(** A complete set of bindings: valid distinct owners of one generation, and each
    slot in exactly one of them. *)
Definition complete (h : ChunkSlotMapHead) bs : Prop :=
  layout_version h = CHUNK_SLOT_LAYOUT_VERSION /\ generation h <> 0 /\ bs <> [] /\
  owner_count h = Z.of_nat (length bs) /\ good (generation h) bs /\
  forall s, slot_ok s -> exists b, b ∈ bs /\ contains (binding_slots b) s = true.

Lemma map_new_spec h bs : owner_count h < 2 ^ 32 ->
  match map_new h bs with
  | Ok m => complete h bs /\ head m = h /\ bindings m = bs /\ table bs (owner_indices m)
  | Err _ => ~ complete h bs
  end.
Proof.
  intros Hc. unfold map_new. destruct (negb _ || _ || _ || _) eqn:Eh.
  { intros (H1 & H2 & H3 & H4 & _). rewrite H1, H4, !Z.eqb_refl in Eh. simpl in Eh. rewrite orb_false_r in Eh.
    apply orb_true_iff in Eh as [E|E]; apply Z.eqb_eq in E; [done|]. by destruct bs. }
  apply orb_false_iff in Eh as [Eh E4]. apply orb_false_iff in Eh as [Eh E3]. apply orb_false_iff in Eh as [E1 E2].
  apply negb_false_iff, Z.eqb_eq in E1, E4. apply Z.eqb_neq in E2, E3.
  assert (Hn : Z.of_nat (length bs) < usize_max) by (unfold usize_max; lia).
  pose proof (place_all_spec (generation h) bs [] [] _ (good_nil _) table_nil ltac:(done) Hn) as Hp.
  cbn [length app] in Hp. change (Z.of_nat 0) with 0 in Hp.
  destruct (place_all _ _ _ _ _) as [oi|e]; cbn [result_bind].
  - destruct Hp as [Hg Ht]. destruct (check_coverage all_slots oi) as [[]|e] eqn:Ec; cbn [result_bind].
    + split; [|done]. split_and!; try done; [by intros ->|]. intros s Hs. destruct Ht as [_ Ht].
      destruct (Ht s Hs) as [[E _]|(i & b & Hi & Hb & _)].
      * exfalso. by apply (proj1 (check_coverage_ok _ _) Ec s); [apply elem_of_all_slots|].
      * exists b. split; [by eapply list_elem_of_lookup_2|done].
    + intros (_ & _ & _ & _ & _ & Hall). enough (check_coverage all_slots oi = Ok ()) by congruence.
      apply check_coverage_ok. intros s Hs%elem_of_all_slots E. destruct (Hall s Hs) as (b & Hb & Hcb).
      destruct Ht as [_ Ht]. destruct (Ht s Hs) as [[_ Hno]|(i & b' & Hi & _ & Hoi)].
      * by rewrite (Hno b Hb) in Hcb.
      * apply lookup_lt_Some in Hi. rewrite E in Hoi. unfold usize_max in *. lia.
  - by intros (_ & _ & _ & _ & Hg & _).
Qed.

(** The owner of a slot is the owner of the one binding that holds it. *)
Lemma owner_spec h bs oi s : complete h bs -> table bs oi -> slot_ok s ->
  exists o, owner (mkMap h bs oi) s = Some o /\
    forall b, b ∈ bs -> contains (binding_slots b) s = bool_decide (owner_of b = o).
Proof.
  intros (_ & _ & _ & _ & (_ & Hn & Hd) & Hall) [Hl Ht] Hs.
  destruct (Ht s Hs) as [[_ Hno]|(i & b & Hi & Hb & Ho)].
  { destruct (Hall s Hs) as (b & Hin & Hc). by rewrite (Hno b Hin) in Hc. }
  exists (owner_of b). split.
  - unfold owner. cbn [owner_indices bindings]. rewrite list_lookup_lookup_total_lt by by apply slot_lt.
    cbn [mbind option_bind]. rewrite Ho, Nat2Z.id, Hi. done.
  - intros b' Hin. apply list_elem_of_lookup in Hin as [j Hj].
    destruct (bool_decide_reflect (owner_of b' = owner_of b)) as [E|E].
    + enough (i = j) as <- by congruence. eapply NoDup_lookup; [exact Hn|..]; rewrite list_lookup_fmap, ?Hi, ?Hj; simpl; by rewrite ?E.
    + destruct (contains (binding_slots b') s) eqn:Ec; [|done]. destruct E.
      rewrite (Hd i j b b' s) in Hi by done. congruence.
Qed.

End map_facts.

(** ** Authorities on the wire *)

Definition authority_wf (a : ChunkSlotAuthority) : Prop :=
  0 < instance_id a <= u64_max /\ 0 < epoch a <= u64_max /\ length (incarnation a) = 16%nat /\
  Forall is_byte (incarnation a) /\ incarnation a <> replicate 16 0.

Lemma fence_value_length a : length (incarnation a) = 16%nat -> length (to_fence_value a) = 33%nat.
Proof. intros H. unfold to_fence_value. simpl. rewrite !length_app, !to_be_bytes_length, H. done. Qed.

→ Exercise
Among the records, find the lines that contain "incarnation" and copy each of them.

→ Answer
  0 < instance_id a <= u64_max /\ 0 < epoch a <= u64_max /\ length (incarnation a) = 16%nat /\
  Forall is_byte (incarnation a) /\ incarnation a <> replicate 16 0.
Lemma fence_value_length a : length (incarnation a) = 16%nat -> length (to_fence_value a) = 33%nat.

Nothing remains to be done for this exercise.